Support Vector Machines for Enzyme Function Prediction
Neetika Nath
Our objective is to develop a computational method to predict an enzyme's reaction mechanism from its structure. Such a tool will have diverse applications including the modification and design of enzymes for use in diagnostics, biofuels, medicines, laundry, deodorants and many other products. When combined with protein structure prediction, it will also be valuable in the annotation of genomic sequence data.

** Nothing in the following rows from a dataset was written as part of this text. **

(* ===== verification/Hpke.v ===== *)
(** * agent_probe/hpke.py: HPKE base mode for wrapping the evidence key

    The key schedule is executable, over the HMAC of [Sha256].  X25519 and
    ChaCha20-Poly1305 belong to the [cryptography] package: they are the
    operations of the class [Primitives], and what the wrapping relies on
    (Diffie-Hellman commutes, decryption inverts encryption) is the class
    [PrimitiveLaws]. *)

From stdpp Require Import base list strings.
From Stdlib Require Import ZArith Lia.
From S2P Require Import Prelude PyValue Sha256 StrOps.

Local Open Scope Z_scope.

(** The [cryptography] operations [hpke.py] calls; [None] is an exception. *)
Class Primitives := {
  x25519_public : string -> string;
  x25519_exchange : string -> string -> option string;
  aead_encrypt : string -> string -> string -> string -> string;
  aead_decrypt : string -> string -> string -> string -> option string;
}.

Class PrimitiveLaws `{Primitives} := {
  x25519_public_length : forall sk, String.length (x25519_public sk) = 32%nat;
  x25519_commutes : forall a b,
    x25519_exchange a (x25519_public b) = x25519_exchange b (x25519_public a);
  aead_inverse : forall k n m a, aead_decrypt k n (aead_encrypt k n m a) a = Some m;
  aead_length : forall k n m a,
    String.length (aead_encrypt k n m a) = (String.length m + 16)%nat;
}.

Module Hpke.

Definition KEM_ID : Z := 32.
Definition KDF_ID : Z := 1.
Definition AEAD_ID : Z := 3.
Definition NH : Z := 32.
Definition NK : Z := 32.
Definition NN : Z := 12.

Definition byte (z : Z) : string := String (ascii_of z) "".
(** [z.to_bytes(2, "big")] *)
Definition to_bytes2 (z : Z) : string := byte (z / 256) +:+ byte (z mod 256).

Definition VERSION_LABEL : string := "HPKE-v1".
Definition KEM_SUITE_ID : string := "KEM" +:+ to_bytes2 KEM_ID.
Definition SUITE_ID : string := "HPKE" +:+ to_bytes2 KEM_ID +:+ to_bytes2 KDF_ID +:+ to_bytes2 AEAD_ID.

Fixpoint zeros (n : nat) : string :=
  match n with O => "" | S m => String (ascii_of 0) (zeros m) end.

Definition _extract (salt ikm : string) : string :=
  hmac_digest (if String.eqb salt "" then zeros (Z.to_nat NH) else salt) ikm.

(** The [while len(output) < length] loop: [bytes([counter])] raises past 255. *)
Fixpoint expand_loop (fuel : nat) (prk info : string) (length : Z) (output previous : string)
    (counter : Z) : option (res string) :=
  if length <=? Z.of_nat (String.length output) then Some (Ok output)
  else
    match fuel with
    | O => None
    | S fuel =>
        if 255 <? counter then Some (Err (ValueError "bytes must be in range(0, 256)"))
        else
          let previous := hmac_digest prk (previous +:+ info +:+ byte counter) in
          expand_loop fuel prk info length (output +:+ previous) previous (counter + 1)
    end.

(** One turn adds 32 bytes, so 256 turns end the loop for every admitted length. *)
Definition EXPAND_FUEL : nat := 256.

Definition _expand (prk info : string) (length : Z) : option (res string) :=
  if negb (in_range 0 (255 * NH) length) then Some (Err (HpkeError "HKDF output length is invalid"))
  else
    match expand_loop EXPAND_FUEL prk info length "" "" 1 with
    | Some (Ok output) => Some (Ok (slice (Z.to_nat length) output))
    | other => other
    end.

Definition _labeled_extract (suite_id salt label ikm : string) : string :=
  _extract salt (VERSION_LABEL +:+ suite_id +:+ label +:+ ikm).

Definition _labeled_expand (suite_id prk label info : string) (length : Z) : option (res string) :=
  let labeled_info := to_bytes2 length +:+ VERSION_LABEL +:+ suite_id +:+ label +:+ info in
  _expand prk labeled_info length.

Section hpke.
Context `{Primitives}.

Definition _extract_and_expand (dh kem_context : string) : option (res string) :=
  let eae_prk := _labeled_extract KEM_SUITE_ID "" "eae_prk" dh in
  _labeled_expand KEM_SUITE_ID eae_prk "shared_secret" kem_context NH.

Definition _key_schedule (shared_secret info : string) : option (res (string * string)) :=
  let psk_id_hash := _labeled_extract SUITE_ID "" "psk_id_hash" "" in
  let info_hash := _labeled_extract SUITE_ID "" "info_hash" info in
  let context := byte 0 +:+ psk_id_hash +:+ info_hash in
  let secret := _labeled_extract SUITE_ID shared_secret "secret" "" in
  match _labeled_expand SUITE_ID secret "key" context NK,
        _labeled_expand SUITE_ID secret "base_nonce" context NN with
  | Some (Ok key), Some (Ok base_nonce) => Some (Ok (key, base_nonce))
  | Some (Err e), _ | _, Some (Err e) => Some (Err e)
  | _, _ => None
  end.

Record SealedBox := mk_box { enc : string; ciphertext : string }.

(** The shared secret and the key schedule, from a DH value. *)
Definition schedule (dh kem_context info : string) : option (res (string * string)) :=
  match _extract_and_expand dh kem_context with
  | Some (Ok shared_secret) => _key_schedule shared_secret info
  | Some (Err e) => Some (Err e)
  | None => None
  end.

(** [seal_base]; the ephemeral key is an argument, random where the source
    draws one.  The outer [option] is the fuel of the HKDF loop. *)
Definition seal_base (recipient_public_key plaintext info aad ephemeral_private_key : string)
    : option (res SealedBox) :=
  if negb (String.length recipient_public_key =? 32)%nat
  then Some (Err (HpkeError "recipient X25519 public key must be 32 bytes"))
  else if negb (String.length ephemeral_private_key =? 32)%nat
  then Some (Err (HpkeError "invalid X25519 key material"))
  else
    match x25519_exchange ephemeral_private_key recipient_public_key with
    | None => Some (Err (HpkeError "invalid X25519 key material"))
    | Some dh =>
        let enc := x25519_public ephemeral_private_key in
        match schedule dh (enc +:+ recipient_public_key) info with
        | Some (Ok (key, nonce)) => Some (Ok (mk_box enc (aead_encrypt key nonce plaintext aad)))
        | Some (Err e) => Some (Err e)
        | None => None
        end
    end.

Definition open_base (recipient_private_key enc ciphertext info aad : string)
    : option (res string) :=
  if negb (String.length recipient_private_key =? 32)%nat || negb (String.length enc =? 32)%nat
  then Some (Err (HpkeError "X25519 private key and encapsulated key must be 32 bytes"))
  else
    match x25519_exchange recipient_private_key enc with
    | None => Some (Err (HpkeError "HPKE open failed"))
    | Some dh =>
        match schedule dh (enc +:+ x25519_public recipient_private_key) info with
        | Some (Ok (key, nonce)) =>
            match aead_decrypt key nonce ciphertext aad with
            | Some plaintext => Some (Ok plaintext)
            | None => Some (Err (HpkeError "HPKE open failed"))
            end
        | Some (Err _) => Some (Err (HpkeError "HPKE open failed"))
        | None => None
        end
    end.

End hpke.

(** RFC 5869, test case 1. *)
Example hkdf_vector :
  let ikm := String.concat "" (repeat (byte 11) 22) in
  let salt := default "" (fromhex "000102030405060708090a0b0c") in
  let info := default "" (fromhex "f0f1f2f3f4f5f6f7f8f9") in
  match _expand (_extract salt ikm) info 42 with
  | Some (Ok okm) => to_hex okm =
      "3cb25f25faacd57a90434f64d0362f2a2d2d0a90cf1a5a4c5db02d56ecc4c5bf34007208d5b887185865"
  | _ => False
  end.
Proof. vm_compute. reflexivity. Qed.

(** ** The loop and the round trip *)

(** With enough fuel the loop returns; each turn adds one 32-byte block. *)
Lemma expand_loop_ok fuel prk info length output previous counter :
  1 <= counter -> Z.of_nat (String.length output) = 32 * (counter - 1) ->
  length <= 32 * 255 -> (256 - counter <= Z.of_nat fuel) -> counter <= 256 ->
  exists out, expand_loop fuel prk info length output previous counter = Some (Ok out) /\
    length <= Z.of_nat (String.length out).
Proof.
  revert output previous counter. induction fuel as [|fuel IH]; intros output previous counter Hc Ho Hl Hf Hu;
    cbn [expand_loop]; destruct (Z.leb_spec length (Z.of_nat (String.length output))) as [Hd|Hd]; eauto; [lia|].
  destruct (Z.ltb_spec 255 counter); [lia|]. apply IH; try lia.
  rewrite length_append, length_hmac_digest. lia.
Qed.

Lemma expand_ok prk info length :
  0 <= length <= 255 * NH ->
  exists out, _expand prk info length = Some (Ok out) /\ Z.of_nat (String.length out) = length.
Proof.
  unfold NH. intros Hl. unfold _expand, NH.
  assert (in_range 0 (255 * 32) length = true) as -> by (unfold in_range; lia). cbn [negb].
  destruct (expand_loop_ok EXPAND_FUEL prk info length "" "" 1) as (out & -> & Ho); try done; try lia.
  eexists. split; [done|]. rewrite slice_long; lia.
Qed.

(** The key schedule always returns a 32-byte key and a 12-byte nonce. *)
Lemma schedule_ok dh ctx info :
  exists key nonce, schedule dh ctx info = Some (Ok (key, nonce)) /\
    String.length key = 32%nat /\ String.length nonce = 12%nat.
Proof.
  unfold schedule, _extract_and_expand, _labeled_expand at 1.
  match goal with |- context [_expand ?p ?i NH] => destruct (expand_ok p i NH) as (ss & -> & _) end.
  { unfold NH. lia. }
  unfold _key_schedule, _labeled_expand.
  match goal with |- context [_expand ?p ?i NK] => destruct (expand_ok p i NK) as (key & -> & Hk) end.
  { unfold NK, NH. lia. }
  match goal with |- context [_expand ?p ?i NN] => destruct (expand_ok p i NN) as (nonce & -> & Hn) end.
  { unfold NN, NH. lia. }
  exists key, nonce. split; [done|]. unfold NK, NN in *. lia.
Qed.

(** [_expand] (HKDF-Expand) terminates and returns exactly [length] bytes
    for every length up to 255 blocks, and raises [HpkeError] for any other. *)
Theorem expand_exact (prk info : string) (length : Z) :
  (0 <= length <= 8160 ->
   exists out, _expand prk info length = Some (Ok out) /\ Z.of_nat (String.length out) = length) /\
  (length < 0 \/ 8160 < length ->
   _expand prk info length = Some (Err (HpkeError "HKDF output length is invalid"))).
Proof.
  split; [apply expand_ok|]. intros Hl. unfold _expand.
  assert (in_range 0 (255 * NH) length = false) as ->; [|done]. unfold in_range, NH. lia.
Qed.

Section laws.
Context `{PrimitiveLaws}.

(** Sealing to a public key gives a box only its private key opens. *)
Lemma seal_open sk eph pt info aad :
  String.length sk = 32%nat -> String.length eph = 32%nat ->
  x25519_exchange eph (x25519_public sk) <> None ->
  exists box, seal_base (x25519_public sk) pt info aad eph = Some (Ok box) /\
    String.length (enc box) = 32%nat /\ String.length (ciphertext box) = (String.length pt + 16)%nat /\
    open_base sk (enc box) (ciphertext box) info aad = Some (Ok pt).
Proof.
  intros Hs He Hd. unfold seal_base. rewrite x25519_public_length, He. cbn [Nat.eqb negb].
  destruct (x25519_exchange eph (x25519_public sk)) as [dh|] eqn:Edh; [|done].
  destruct (schedule_ok dh (x25519_public eph +:+ x25519_public sk) info) as (key & nonce & Hk & _).
  rewrite Hk. eexists. split; [done|]. cbn [enc ciphertext].
  split; [apply x25519_public_length|]. split; [apply aead_length|].
  unfold open_base. rewrite x25519_public_length, Hs, x25519_commutes, Edh. cbn [Nat.eqb negb orb].
  by rewrite Hk, aead_inverse.
Qed.

(** HPKE wrapping is correct: for a 32-byte recipient key and a 32-byte
    ephemeral key whose exchange succeeds, [seal_base] to the recipient's public
    key returns a box that [open_base] with the private key and the same info
    and associated data opens to the plaintext; the encapsulated key is 32 bytes
    and the ciphertext 16 bytes longer than the plaintext. *)
Theorem hpke_roundtrip (sk eph pt info aad : string) :
  String.length sk = 32%nat -> String.length eph = 32%nat ->
  x25519_exchange eph (x25519_public sk) <> None ->
  exists box, seal_base (x25519_public sk) pt info aad eph = Some (Ok box) /\
    String.length (enc box) = 32%nat /\ String.length (ciphertext box) = (String.length pt + 16)%nat /\
    open_base sk (enc box) (ciphertext box) info aad = Some (Ok pt).
Proof. apply seal_open. Qed.

End laws.

(** ** A model of the primitives, and the witnesses *)

(** Not secure, but it satisfies the laws: a public key is a digest, the shared
    value is the two public keys in order, the tag is constant. *)
Definition toy_shared (p q : string) : string := if String.leb p q then p +:+ q else q +:+ p.
Definition toy : Primitives :=
  {| x25519_public := sha256_digest;
     x25519_exchange := fun a q => Some (toy_shared (sha256_digest a) q);
     aead_encrypt := fun _ _ m _ => zeros 16 +:+ m;
     aead_decrypt := fun _ _ c _ => Some (String.substring 16 (String.length c - 16) c) |}.

Lemma toy_shared_comm p q : toy_shared p q = toy_shared q p.
Proof.
  unfold toy_shared. destruct (String.leb p q) eqn:E1, (String.leb q p) eqn:E2; try done.
  - by rewrite (String.leb_antisym _ _ E1 E2).
  - by destruct (String.leb_total p q) as [H|H]; rewrite H in *.
Qed.

#[global] Instance toy_laws : @PrimitiveLaws toy.
Proof.
  split; cbn [toy x25519_public x25519_exchange aead_encrypt aead_decrypt].
  - apply length_sha256_digest.
  - intros a b. by rewrite toy_shared_comm.
  - intros _ _ m _. pose proof (substring_prefix (zeros 16) m "") as Hs. rewrite append_nil_r in Hs.
    rewrite length_append. change (String.length (zeros 16)) with 16%nat in *.
    by replace (16 + String.length m - 16)%nat with (String.length m) by lia; rewrite Hs.
  - intros _ _ m _. rewrite length_append. change (String.length (zeros 16)) with 16%nat. lia.
Qed.

Lemma hpke_roundtrip_witness :
  exists box, @seal_base toy (sha256_digest (zeros 32)) "cek" "info" "aad" (zeros 32) = Some (Ok box) /\
    @open_base toy (zeros 32) (enc box) (ciphertext box) "info" "aad" = Some (Ok "cek").
Proof.
  destruct (@hpke_roundtrip toy _ (zeros 32) (zeros 32) "cek" "info" "aad") as (box & H1 & _ & _ & H2);
    [reflexivity|reflexivity|discriminate|]. exists box. exact (conj H1 H2).
Defined.

End Hpke.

Prediction of catalytic function from three dimensional structure remains an important problem, since structural genomics projects have generated structures of numerous proteins whose molecular functions have not been determined experimentally. For structures, and indeed for sequences, that are homologous to other well characterised proteins, tentative functional assignment is possible on that basis. Since distantly related enzymes are often found to have significantly different functions, however, a detailed comparison of active sites and of putative chemical reaction mechanisms is necessary for truly reliable predictions.
Support Vector Machine (SVM) is a powerful Machine Learning technique that involves mapping the data into a suitable high dimensional space in which a hyperplane can be found which separates instances belonging to different classes - here, enzymes with different functions. We will also compare the SVM results with those of other machine learning techniques, such as Random Forest. The data presented to the SVM will include the results of three dimensional template searches, and also of cross-docking ligands of other enzymes of known function into the query structure.